From: utzoo!utcsrgv!elf
Newsgroups: net.music
Title: Re: Overintellectualising Music
Article-I.D.: utcsrgv.947
Posted: Mon Jan 31 11:18:01 1983
Received: Mon Jan 31 11:29:58 1983
References: watmath.4435

cbostrum's illustration of how some artists are attempting to redefine
the traditional listener/performer relationship was very good.  There is
little to add to that except that the technology to which our listening
environment is linked, i.e. records, turntables, etc., impose obvious
limits wrt how much this relationship can be altered.  There's only so
much one can do.  I've noticed an unconscious change in the way I listen
to a lot of music: as sensation, form, and process--very much the Reichian
spirit of things.  Do we all listen modally? That is, I have different
listening modes for pop, blues, classical, and funny music.

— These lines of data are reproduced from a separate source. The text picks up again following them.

#[export] Instance kernel_counting : Counting wait signal.
Proof.
  split.
  - intros k s e [qs HI] Hu Hpos. pose proof (usable_good _ _ _ Hu) as Hb. destruct Hu as (E & Hu & _).
    destruct (first_stretch (fun _ _ => False)
      (fun a _ k' => a = OK /\ semstep k k' s (scount e - 1) e) (wait s) k (nohalt_wait s))
      as [(k' & a & Er & -> & H)|(k' & p & _ & [])]; [|by exists k'].
    eapply (kwp_wait (thrcurrent k) _ k qs s e); try done; [lia| | |].
    + intros _ k' [H1 H2 H3 (_ & _ & _ & H4)] Hs _. split; [done|]. split; [by exists qs|done|done].
    + intros. lia.
    + by intros k0' k' qs' [? []].
  - intros k s e [qs HI] Hu Hneg Hn. pose proof (usable_good _ _ _ Hu) as Hb. destruct Hu as (E & Hu & _).
    set (c := thrcurrent k).
    assert (H : kwp (fun k0 k' => k0 = k -> semstep k k' s (scount e - 1) e /\ waits_for k' c s) (Rl c)
      (fun r k0' k' => r = OK /\ KInv k' /\ exists v, k' = set_irq v k0') (wait s) k k).
    { eapply (kwp_wait c _ k qs s e); try done.
      - intros Hp. lia.
      - intros k1 qs1 k' qs' _ [(e0 & l & ec & E0 & El & Ec & Es1 & Et1 & _) _ _] HI' Hsw Hne (_ & _ & _ & Hm) _.
        rewrite E in E0. injection E0 as <-. split; [split; [by exists qs'|done|by rewrite (sw_sems _ _ _ _ _ Hsw)]|].
        destruct (sw_old _ _ _ _ _ Hsw) as (ec1 & e' & Ec1 & E' & Hst & _ & _ & Hsem).
        rewrite Et1 in Ec1. fold c in Ec1. rewrite lookup_insert_eq in Ec1. injection Ec1 as <-. simpl in *.
        exists e'. split_and!; [done|by apply Hst|done].
      - intros k0' k' qs' _ Hv [S1 _ _ _]. split_and!; [done|by exists qs'|done]. }
    destruct (first_stretch (fun _ _ => True) (fun _ _ _ => scount e > 0) (wait s) k (nohalt_wait s))
      as [(k' & a & _ & Hx)|(k' & p & Er & _)]; [|lia|].
    { eapply (kwp_wait c _ k qs s e); try done; [by intros Hp; lia|by intros k0' k' qs' [? []]]. }
    apply wp_run in H. rewrite Er in H. destruct H as [HG Hk]. destruct (HG eq_refl) as [HS HW].
    exists k', p. split_and!; [done..|]. intros k2 HR. specialize (Hk k2 HR). apply wp_run in Hk.
    pose proof (nohalt_run p k2 (nohalt_suspended _ _ _ _ (nohalt_wait s) Er)) as Hh.
    pose proof (atmost_suspended _ _ _ _ 0 (atmost_wait s) Er) as Hst.
    destruct (run p k2) as [k3 a|k3 p3|k3|] eqn:E3; [|by destruct (atmost_stays _ _ _ _ Hst E3)|by destruct (Hh k3)|done].
    destruct Hk as (-> & HI3 & v & ->). by exists v.
  - intros k s e [qs HI] Hu Hmax. pose proof (usable_good _ _ _ Hu) as Hb. destruct Hu as (E & Hu & _).
    set (P := fun k' => semstep k k' s (scount e + 1) e).
    assert (Hw : forall t k1 qs1 k' qs', woken k qs s t k1 qs1 -> KInvq k' qs' ->
      switched (thrcurrent k) k1 qs1 k' qs' -> others (thrcurrent k) k k' -> P k').
    { intros t k1 qs1 k' qs' [(e0 & l & lr & et & E0 & _ & _ & _ & Es1 & _) _ _ _] HI' Hsw (_ & _ & _ & Hm).
      rewrite E in E0. injection E0 as <-. split; [by exists qs'|done|].
      by rewrite (sw_sems _ _ _ _ _ Hsw). }
    destruct (first_stretch (fun _ => P) (fun _ _ => P) (signal s) k (nohalt_signal s))
      as [(k' & a & Er & H)|(k' & p & Er & H)]; [|exists k'; eauto..].
    eapply (kwp_signal (thrcurrent k) _ k qs s e); try done; [auto|..].
    + intros _ k' [H1 H2 H3 (_ & _ & _ & H4)] Hs _. split; [by exists qs|done|done].
    + intros t k1 qs1 k' qs' _ Hwk HI' Hsw _ Ho. eauto.
    + intros t k1 qs1 k' qs' _ Hwk [H1 H2 H3 H4] Hsw. eauto.
    + by intros k0' k' qs' [? []].
  - intros k s e [qs HI] Hu Hpos. pose proof (usable_good _ _ _ Hu) as Hb. destruct Hu as (E & Hu & _).
    destruct (first_stretch (fun _ _ => False)
      (fun a _ k' => a = OK /\ semstep k k' s (scount e + 1) e) (signal s) k (nohalt_signal s))
      as [(k' & a & Er & -> & H)|(k' & p & _ & [])]; [|by exists k'].
    eapply (kwp_signal (thrcurrent k) _ k qs s e); try done; [lia|..].
    + intros _ k' [H1 H2 H3 (_ & _ & _ & H4)] Hs _. split; [done|]. split; [by exists qs|done|done].
    + intros. lia.
    + intros. lia.
    + by intros k0' k' qs' [? []].
Qed.

(** ** The messages a mailbox holds *)

Definition slot (e : mbox) (i : Z) : Z := mb_msgs e + 4 * (i mod mb_max e).

Record mbox_at (s : sysst) (box : Z) (e : mbox) (q : list Z) : Prop := {
  ma_entry : mboxtab s !! box = Some e;
  ma_state : mb_state e = MAILBOX_ALLOC;
  ma_count : mb_count e = length q;
  ma_fits : length q <= mb_max e;
  ma_start : 0 <= mb_start e < mb_max e;
  ma_max : mb_max e < 2 ^ 30;
  ma_msgs : 0 <= mb_msgs e /\ mb_msgs e + 4 * mb_max e <= 2 ^ 32;
  ma_slots : forall (i : nat) x, q !! i = Some x ->
    is_i32 x /\ ld (mem (kern s)) (slot e (mb_start e + i)) = u32 x;
}.

Lemma i32_u32 x : is_i32 x -> i32 (u32 x) = x.
Proof.
  unfold is_i32, i32, u32. intros H. rewrite Zplus_mod_idemp_l. rewrite Z.mod_small; lia.
Qed.

Lemma u32_i32 x : u32 (i32 x) = u32 x.
Proof.
  unfold u32, i32. rewrite <- (Zminus_mod_idemp_l). rewrite Zmod_mod, Zminus_mod_idemp_l.
  f_equal. lia.
Qed.

(** Different positions of the ring are different slots. *)
Lemma slot_ne e x y : 0 < mb_max e -> x < y < x + mb_max e -> slot e x <> slot e y.
Proof. intros Hm H E. apply (mod_apart (mb_max e) x y Hm H). unfold slot in E. lia. Qed.

Lemma slot_range e i : 0 < mb_max e -> 0 <= mb_msgs e -> mb_msgs e + 4 * mb_max e <= 2 ^ 32 ->
  u32 (mb_msgs e + 4 * (i mod mb_max e)) = slot e i.
Proof.
  intros H1 H2 H3. apply u32_id. pose proof (Z.mod_pos_bound i (mb_max e) H1). unfold is_u32, slot. lia.
Qed.

(** Anything but the memory may change. *)
Lemma mbox_at_kern s s' box e q : mbox_at s box e q -> mboxtab s' !! box = Some e ->
  mem (kern s') = mem (kern s) -> mbox_at s' box e q.
Proof. intros [] E Em. split; try done. by rewrite Em. Qed.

On "minimalism", I don't know.  I mean, you read record reviewers who say
that your average white boy pop band has "African influence", which seems
to mean that the drummer happens to bang on a Ghanian drum every once in
a while.  I believe Reich called himself a "structuralist", not a
"minimalist".  Just listen to his new album, "Tehillim", and you'll see
the problems in labelling a composer.  Oh sure, Tehillim has repeated
phrases, etc., but the musical devices employed are right out of the
Renaissance: imitation, canon, augmentation, etc.  And there's lots of
melody to boot.  Yet the album feels like a logical progression for
Reich.  It's all a very clever synthesis of old forms using new processes.
I think I'll keep on calling this kind of music "funny music".  The
adjectives "new", "avant-garde", "contemporary", etc. just don't cut it.

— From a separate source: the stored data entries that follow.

Lemma pool_free_all_run n : forall s, (forall i, 0 <= i < Z.of_nat n -> is_Some (bfptab s !! i)) ->
  exists tab, run (pool_free_all n) s = Returned (set_bfptab tab s) tt /\
    (forall i, 0 <= i < Z.of_nat n -> bf_state <$> tab !! i = Some BFPFREE) /\
    (forall i, ~ 0 <= i < Z.of_nat n -> tab !! i = bfptab s !! i).
Proof.
  induction n as [|n IH]; intros s Hs.
  - exists (bfptab s). split; [by destruct s|]. split; [lia|done].
  - destruct (IH s) as (tab & E & H1 & H2); [intros i Hi; apply Hs; lia|].
    destruct (Hs (Z.of_nat n)) as [e Ee]; [lia|]. eexists (<[Z.of_nat n := _]> tab). split_and!.
    + cbn [pool_free_all]. rewrite run_bind, E. cbn [obind]. unfold upd_bf, lift. cbn [run bfptab set_bfptab].
      rewrite H2, Ee by lia. reflexivity.
    + intros i Hi. rewrite lookup_insert. case_decide; [done|]. apply H1. lia.
    + intros i Hi. rewrite lookup_insert_ne by lia. apply H2. lia.
Qed.

Lemma keeps_semcreate t n : keeps tim t (semcreate n).
Proof.
  assert (U : forall i g, keeps tim t (upd_sem i g)).
  { intros i g. apply keeps_lift. intros k k' []. by destruct (semtab k !! i); intros [= <-]. }
  assert (L : forall m, keeps tim t (semalloc_loop m)).
  { induction m as [|m IH]; [done|]. cbn [semalloc_loop]. apply keeps_bind; [done|intros i].
    apply keeps_bind; [by apply keeps_modify|intros _]. apply keeps_bind; [apply keeps_readopt|intros e].
    destruct (decide _); [|done]. by apply keeps_bind. }
  unfold semcreate. apply keeps_bind; [apply keeps_disable, _|intros im]. apply keeps_bind; [apply L|intros s].
  destruct (negb _ && _); repeat (apply keeps_bind; [first [done|apply U|apply keeps_restore, _]|intros ?]); done.
Qed.

(** The semaphore of the mailbox table is the only one in use. *)
Definition one_semaphore (k : kernel) (m : Z) : Prop :=
  forall s e, semtab k !! s = Some e -> if decide (s = m) then sstate e = SUSED /\ scount e = 1 else sstate e = SFREE /\ scount e = 0.

Lemma mailboxInit_boots s : KInv (kern s) -> fresh (kern s) -> (forall i, 0 <= i < NMAILBOX -> is_Some (mboxtab s !! i)) ->
  exists s', run mailboxInit s = Returned s' OK /\ KInv (kern s') /\ thrtab (kern s') = thrtab (kern s) /\
    thrcurrent (kern s') = thrcurrent (kern s) /\ mem (kern s') = mem (kern s) /\ tim (kern s') = tim (kern s) /\
    0 <= mboxtabsem s' < NSEM /\ one_semaphore (kern s') (mboxtabsem s') /\
    (forall i, 0 <= i < NMAILBOX -> mb_state <$> mboxtab s' !! i = Some MAILBOX_FREE) /\ bfptab s' = bfptab s.
Proof.
  intros [qs HI] Hf Hb. set (k := kern s) in *.
  destruct (first_stretch never (fun m _ k' => KInv k' /\ thrcurrent k' = thrcurrent k /\ thrtab k' = thrtab k /\ mem k' = mem k
      /\ 0 <= m < NSEM /\ one_semaphore k' m) (semcreate 1) k (nohalt_semcreate 1))
    as [(k' & m & E & HI' & Hc & Ht & Hm & Hr & Hone)|(k' & p & _ & [])].
  { eapply (kwp_semcreate _ _ k qs); [done|done|unfold is_i32; lia|..].
    - intros k' _ Hall. destruct (proj2 (pl_semdom _ _ _ _ _ _ _ (ki_placed _ _ HI) 0)) as [e E]; [done|]. destruct (fr_sem _ Hf _ _ E). by rewrite (Hall ltac:(lia) _ _ E) in *.
    - intros k' m e [S1 S2 _ (_ & _ & _ & Hm)] _ Hr E _ Hs Ht. split_and!; [by exists qs|done|done|done|lia|lia|].
      intros x ex. rewrite Hs, lookup_insert. case_decide as Hx.
      + intros [= <-]. by rewrite decide_True by done.
      + intros Ex. rewrite decide_False by done. by apply (fr_sem _ Hf _ _ Ex). }
  set (s1 := set_mboxtabsem m (set_kern k' s)).
  destruct (mbox_free_all_run (Z.to_nat NMAILBOX) s1) as (tab & E2 & H1 & H2); [done|].
  exists (set_mboxtab tab s1). split_and!; try done.
  - unfold mailboxInit. rewrite (run_kcall_bind _ _ _ _ _ E), run_modify_bind, run_bind. fold s1. by rewrite E2.
  - pose proof (keeps_run _ _ _ k (keeps_semcreate (tim k) 1) eq_refl) as Hk. by rewrite E in Hk.
  - apply Hr.
  - apply Hr.
Qed.
(** ** Storing the octets of a segment *)

(** [n] octets from [s] on are stored, the others stay. *)
Lemma store_loop_spec n M data start i t s : start = (d + s) mod TCP_IBLEN -> 0 <= i -> i + Z.of_nat n <= TCP_IBLEN ->
  Z.of_nat (length (ibuf (inb t))) = TCP_IBLEN -> Z.of_nat (length (imark (inb t))) = TCP_IBLEN ->
  exists b m, store_loop n M data start i t = set_imark m (set_ibuf b t) /\
    length b = length (ibuf (inb t)) /\ length m = length (imark (inb t)) /\
    (forall x, s + i <= x < s + i + Z.of_nat n -> b !! at_seq d x = Some (ldb M (data + (x - s))) /\ m !! at_seq d x = Some true) /\
    (forall x, s + i + Z.of_nat n - TCP_IBLEN <= x < s + i \/ s + i + Z.of_nat n <= x < s + i + TCP_IBLEN ->
       b !! at_seq d x = ibuf (inb t) !! at_seq d x /\ m !! at_seq d x = imark (inb t) !! at_seq d x).
Proof.
  intros -> Hi. revert i t Hi. induction n as [|n IH]; intros i t Hi Hn Hb Hm.
  - exists (ibuf (inb t)), (imark (inb t)). split; [by destruct t as [? ? [] ? ?]|]. split_and!; [done..| |done].
    intros x Hx. lia.
  - cbn [store_loop]. rewrite ring_add by (unfold TCP_IBLEN in *; lia). fold (at_seq d (s + i)).
    set (b1 := <[at_seq d (s + i) := ldb M (data + i)]> (ibuf (inb t))).
    set (m1 := <[at_seq d (s + i) := true]> (imark (inb t))).
    destruct (IH (i + 1) (set_imark m1 (set_ibuf b1 t))) as (b & m & E & Lb & Lm & Hin & Hout);
      [lia|lia|by cbn; unfold b1; rewrite length_insert|by cbn; unfold m1; rewrite length_insert|].
    cbn [inb set_imark set_ibuf on_inb ibuf imark] in Lb, Lm, Hout.
    exists b, m. split; [by rewrite E|]. split; [rewrite Lb; apply length_insert|].
    split; [rewrite Lm; apply length_insert|]. split.
    + intros x Hx. destruct (decide (x = s + i)) as [->|Hne].
      * destruct (Hout (s + i)) as [-> ->]; [lia|]. unfold b1, m1.
        rewrite !list_lookup_insert_eq by by apply at_seq_lt. split; [|done]. do 3 f_equal. lia.
      * apply Hin. lia.
    + intros x Hx. destruct (Hout x) as [-> ->]; [lia|]. unfold b1, m1.
      assert (Hne : at_seq d (s + i) <> at_seq d x).
      { destruct Hx; [apply not_eq_sym|]; apply at_seq_ne; lia. }
      by rewrite !list_lookup_insert_ne.
Qed.
(* ===== verification/TcpTimer.v ===== *)
(** * The timer events of TCP (device/tcp/tcpTimerSched.c, tcpTimerPurge.c,
      tcpTimerRemain.c, tcpTimer.c, include/tcp.h)

    The events are in the table [tcptimertab]; a [struct tcpEvent *] is an index
    into it, [NULL] is [None].  They are linked in a list behind the entry
    [TCP_EVT_HEAD], in which [remain] counts from the event before.  A
    [struct tcb *] is an index of [tcptab].  The number [NTCP] of TCP devices
    comes from the configuration.

    [TCP_NEVENTS] is the text [(3*NTCP)+1]: [x % TCP_NEVENTS] is
    [x % (3*NTCP) + 1]. *)

From S2P Require Import Prelude Prog Queue Interrupt Memory Kernel Thread Semaphore Clock CString Sys NetAddr Net Tcp.

Definition TCP_EVT_HEAD : nat := 0.
Definition TCP_FREQ : Z := 10.

Record tcpEvent : Type := mktcpEvent {
  ev_used : bool;
  ev_time : Z;
  ev_remain : Z;
  ev_type : Z;
  ev_tcb : option Z;
  ev_next : option nat;
}.

Definition set_ev_used (v : bool) (e : tcpEvent) : tcpEvent :=
  mktcpEvent v (ev_time e) (ev_remain e) (ev_type e) (ev_tcb e) (ev_next e).
Definition set_ev_remain (v : Z) (e : tcpEvent) : tcpEvent :=
  mktcpEvent (ev_used e) (ev_time e) v (ev_type e) (ev_tcb e) (ev_next e).
Definition set_ev_next (v : option nat) (e : tcpEvent) : tcpEvent :=
  mktcpEvent (ev_used e) (ev_time e) (ev_remain e) (ev_type e) (ev_tcb e) v.
Definition set_ev_what (time type : Z) (c : Z) (e : tcpEvent) : tcpEvent :=
  mktcpEvent (ev_used e) time (ev_remain e) type (Some c) (ev_next e).

Abbreviation events := (list tcpEvent).

(** Assignment to fields of [tcptimertab[i]] *)
Definition ev_upd (i : nat) (f : tcpEvent -> tcpEvent) (tab : events) : option events :=
  e ← tab !! i; Some (<[i := f e]> tab).

(** ** allocEvent: [nextevt] and the event, or [SYSERR] *)

Fixpoint allocEvent_loop (n : nat) (ntcp nextevt : Z) (tab : events) : option (events * Z * option nat) :=
  match n with
  | O => Some (tab, nextevt, None)
  | S n =>
      let nextevt := (nextevt + 1) mod (3 * ntcp) + 1 in
      if Z.of_nat TCP_EVT_HEAD =? nextevt then allocEvent_loop n ntcp nextevt tab
      else
        e ← tab !! Z.to_nat nextevt;
        if ev_used e then allocEvent_loop n ntcp nextevt tab
        else
          tab ← ev_upd (Z.to_nat nextevt) (set_ev_used true) tab;
          Some (tab, nextevt, Some (Z.to_nat nextevt))
  end.

Definition allocEvent (ntcp nextevt : Z) (tab : events) : option (events * Z * option nat) :=
  allocEvent_loop (Z.to_nat (3 * ntcp + 1)) ntcp nextevt tab.

(** ** tcpTimerSched *)

(** A walk along the list visits each entry of the table once at most. *)
Definition list_fuel (tab : events) : nat := S (length tab).

(** Where the event goes: [prev], [next] and the time that is left. *)
Fixpoint sched_find (fuel : nat) (tab : events) (prev : nat) (next : option nat) (time : Z)
  : option (nat * option nat * Z) :=
  match fuel with
  | O => None
  | S fuel =>
      match next with
      | None => Some (prev, next, time)
      | Some i =>
          e ← tab !! i;
          if ev_remain e <=? time then sched_find fuel tab i (ev_next e) (i32 (time - ev_remain e))
          else Some (prev, next, time)
      end
  end.

(** The event [evt] goes into the delta list. *)
Definition sched_insert (evt : nat) (time : Z) (tab : events) : option events :=
  head ← tab !! TCP_EVT_HEAD;
  '(prev, next, time) ← sched_find (list_fuel tab) tab TCP_EVT_HEAD (ev_next head) time;
  tab ← ev_upd evt (set_ev_next next) tab;
  tab ← ev_upd prev (set_ev_next (Some evt)) tab;
  tab ← ev_upd evt (set_ev_remain time) tab;
  match next with
  | None => Some tab
  | Some i => ev_upd i (fun e => set_ev_remain (i32 (ev_remain e - time)) e) tab
  end.

(** Between [wait] and [signal]: [nextevt], the table and the result. *)
Definition sched_event (ntcp nextevt time : Z) (c type : Z) (tab : events) : option (events * Z * Z) :=
  '(tab, nextevt, evt) ← allocEvent ntcp nextevt tab;
  match evt with
  | None => Some (tab, nextevt, SYSERR)
  | Some evt =>
      tab ← ev_upd evt (set_ev_what time (u8 type) c) tab;
      tab ← sched_insert evt time tab;
      Some (tab, nextevt, OK)
  end.

(** ** tcpTimerPurge, with [NULL] for all types *)

Fixpoint purge_loop (fuel : nat) (c type : Z) (tab : events) (prev : nat) (cur : option nat) (result : Z)
  : option (events * Z) :=
  match fuel with
  | O => None
  | S fuel =>
      match cur with
      | None => Some (tab, result)
      | Some i =>
          e ← tab !! i;
          '(tab, result) ←
            (if bool_decide (ev_tcb e = Some c) && ((u8 type =? 0) || (ev_type e =? u8 type)) then
               let result := if SYSERR =? result then i32 (ev_time e - ev_remain e) else result in
               tab ← match ev_next e with
                     | None => Some tab
                     | Some n => ev_upd n (fun en => set_ev_remain (i32 (ev_remain en + ev_remain e)) en) tab
                     end;
               tab ← ev_upd prev (set_ev_next (ev_next e)) tab;
               tab ← ev_upd i (set_ev_used false) tab;
               Some (tab, result)
             else Some (tab, result));
          e ← tab !! i;
          purge_loop fuel c type tab i (ev_next e) result
      end
  end.

Definition purge_events (c type : Z) (tab : events) : option (events * Z) :=
  head ← tab !! TCP_EVT_HEAD;
  purge_loop (list_fuel tab) c type tab TCP_EVT_HEAD (ev_next head) SYSERR.

(** ** tcpTimerRemain *)

Fixpoint remain_loop (fuel : nat) (c type : Z) (tab : events) (cur : option nat) (time : Z) : option Z :=
  match fuel with
  | O => None
  | S fuel =>
      match cur with
      | None => Some 0
      | Some i =>
          e ← tab !! i;
          let time := i32 (time + ev_remain e) in
          if bool_decide (ev_tcb e = Some c) && (ev_type e =? u8 type) then Some time
          else remain_loop fuel c type tab (ev_next e) time
      end
  end.

Definition remain_of (c type : Z) (tab : events) : option Z :=
  head ← tab !! TCP_EVT_HEAD;
  remain_loop (list_fuel tab) c type tab (ev_next head) 0.

(** ** calcElapsed *)

Definition calcElapsed (clkticks clktime lastticks lasttime : Z) : Z :=
  let ticks :=
    if lasttime =? i32 clktime then i32 (clkticks - lastticks)
    else i32 (CLKTICKS_PER_SEC - lastticks + (clktime - lasttime - 1) * CLKTICKS_PER_SEC + clkticks) in
  i32 (ticks * (CLKTICKS_PER_SEC / 1000)).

"Funny music" sounds neither pretentious nor overly-intellectual, and it
illustrates the general spirit I tend to have when I approach the music.

I remember what the Penguin Cassette Guide had to say about Reich's
"Drumming": "frankly, I think some listeners may not be able to take
this work seriously".  How can a reviewer be completely misguided yet
somehow (accidentally) be vaguely correct?